Pirfenidone Improves Familial Idiopathic Pulmonary Fibrosis without Affecting Serum Periostin Levels.

Background: Antifibrotic agents have been approved for the treatment of idiopathic pulmonary fibrosis (IPF). However, the efficacy of these drugs in the treatment of familial IPF (FIPF) has not been previously reported. Case presentation: We report the case of a 77-year-old man with FIPF, successfully treated with pirfenidone. His uncle died due to IPF, and his niece was diagnosed with the disease. He had worsening dyspnea two months prior to admission to our hospital. Upon admission, he had desaturation when exercising and broad interstitial pneumonia. Administration of pirfenidone improved his dyspnea, desaturation, and the reticular shadow on his chest radiograph. Increased fibrotic marker levels KL-6 and SP-D were also normalized in six months; treatment had no effect on his serum periostin level.
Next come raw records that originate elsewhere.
Lemma curve_i_int :
  curve_i = of_int 19681161376707505956807079304988542015446066515923890162744021073123829784752.
Proof. done. Qed.

Lemma curve_i_square : curve_i * curve_i = - (1).
Proof. unfold curve_i. rewrite <- of_int_mul, <- of_int_1, <- of_int_opp, of_int_eq. by vm_compute. Qed.

(** Euler's criterion, the half that is needed: a square has the power 1. *)
Lemma square_power x : x ≠ 0 → (x * x) ^ ((P25519 - 1) / 2) = 1.
Proof.
  intros Hx. rewrite <- Zmod.pow_2_r, <- Zmod.pow_mul_r_nonneg by (by vm_compute).
  assert (E : (2 * ((P25519 - 1) / 2) = Z.pred P25519)%Z) by (by vm_compute). rewrite E.
  apply Zmod.fermat_nz; [done|apply P25519_prime].
Qed.

Lemma curve_d_power : curve_d ^ ((P25519 - 1) / 2) = - (1).
Proof.
  rewrite curve_d_int. unfold of_int. rewrite <- Zmod.of_Z_pow by (by vm_compute).
  rewrite <- Zmod.of_Z_1, <- Zmod.of_Z_opp. apply Zmod.of_Z_inj.
  rewrite <- pow_mod_spec by (by vm_compute). by vm_compute.
Qed.

Lemma curve_d_nonsquare x : x * x ≠ curve_d.
Proof.
  intros E. pose proof curve_d_power as H. rewrite <- E in H.
  assert (H0 : curve_d ≠ 0) by (rewrite curve_d_int, <- of_int_0, of_int_eq; by vm_compute).
  rewrite square_power in H.
  - apply F_2_neq_0. rewrite H at 2. ring.
  - intros ->. apply H0. rewrite <- E. ring.
Qed.

(** ** Points *)

Definition on_curve (x y : F) : bool :=
  Zmod.eqb (y * y - x * x) (1 + curve_d * (x * x) * (y * y)).

Record point := Point { px : F; py : F; p_on_curve : on_curve px py = true }.

Lemma on_curve_eq x y : on_curve x y = true ↔ y * y - x * x = 1 + curve_d * (x * x) * (y * y).
Proof. apply Zmod.eqb_eq. Qed.

Lemma curve_eq P : py P * py P - px P * px P = 1 + curve_d * (px P * px P) * (py P * py P).
Proof. apply on_curve_eq, p_on_curve. Qed.

Lemma point_eq P Q : px P = px Q → py P = py Q → P = Q.
Proof.
  destruct P as [x y H], Q as [x' y' H']; cbn. intros <- <-. f_equal. apply (proof_irrel H H').
Qed.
Pirfenidone has been effective for over two years.
Conclusion: Antifibrotic agents such as pirfenidone may be useful for the management of FIPF, as well as cases of sporadic IPF.

1. Introduction

It is known that familial idiopathic pulmonary fibrosis (FIPF) makes up 0.5% to 2.2% of idiopathic pulmonary fibrosis (IPF) cases [1], and does not always result in the honeycomb lungs typical of sporadic IPF cases [2]. Genetic differentiation on MUC5B or telomerase genes has been reported [3,4]. However, effective treatment for FIPF has not been established. Here, we report a case of IPF with familial history of the disease having a good response to pirfenidone for more than two years. Fibrotic markers sialylated carbohydrate antigen KL-6 (KL-6), surfactant protein-D (SP-D), and periostin followed different time courses after pirfenidone. This is the first case report describing effective treatment for FIPF using pirfenidone and showing a time course of fibrotic markers and periostin.

2. Case Presentation

A 77-year-old man with no history of smoking was admitted to our hospital due to worsening dry cough and dyspnea on exertion over the previous two months. The previous year, he was tentatively diagnosed with asymptomatic idiopathic interstitial pneumonia (IIP) at another hospital. Reticular infiltrates on computed tomography (CT) examination, performed at the time of his initial admission to our hospital, revealed the progression of IPF when compared with CT images obtained one year previously (Figure 1).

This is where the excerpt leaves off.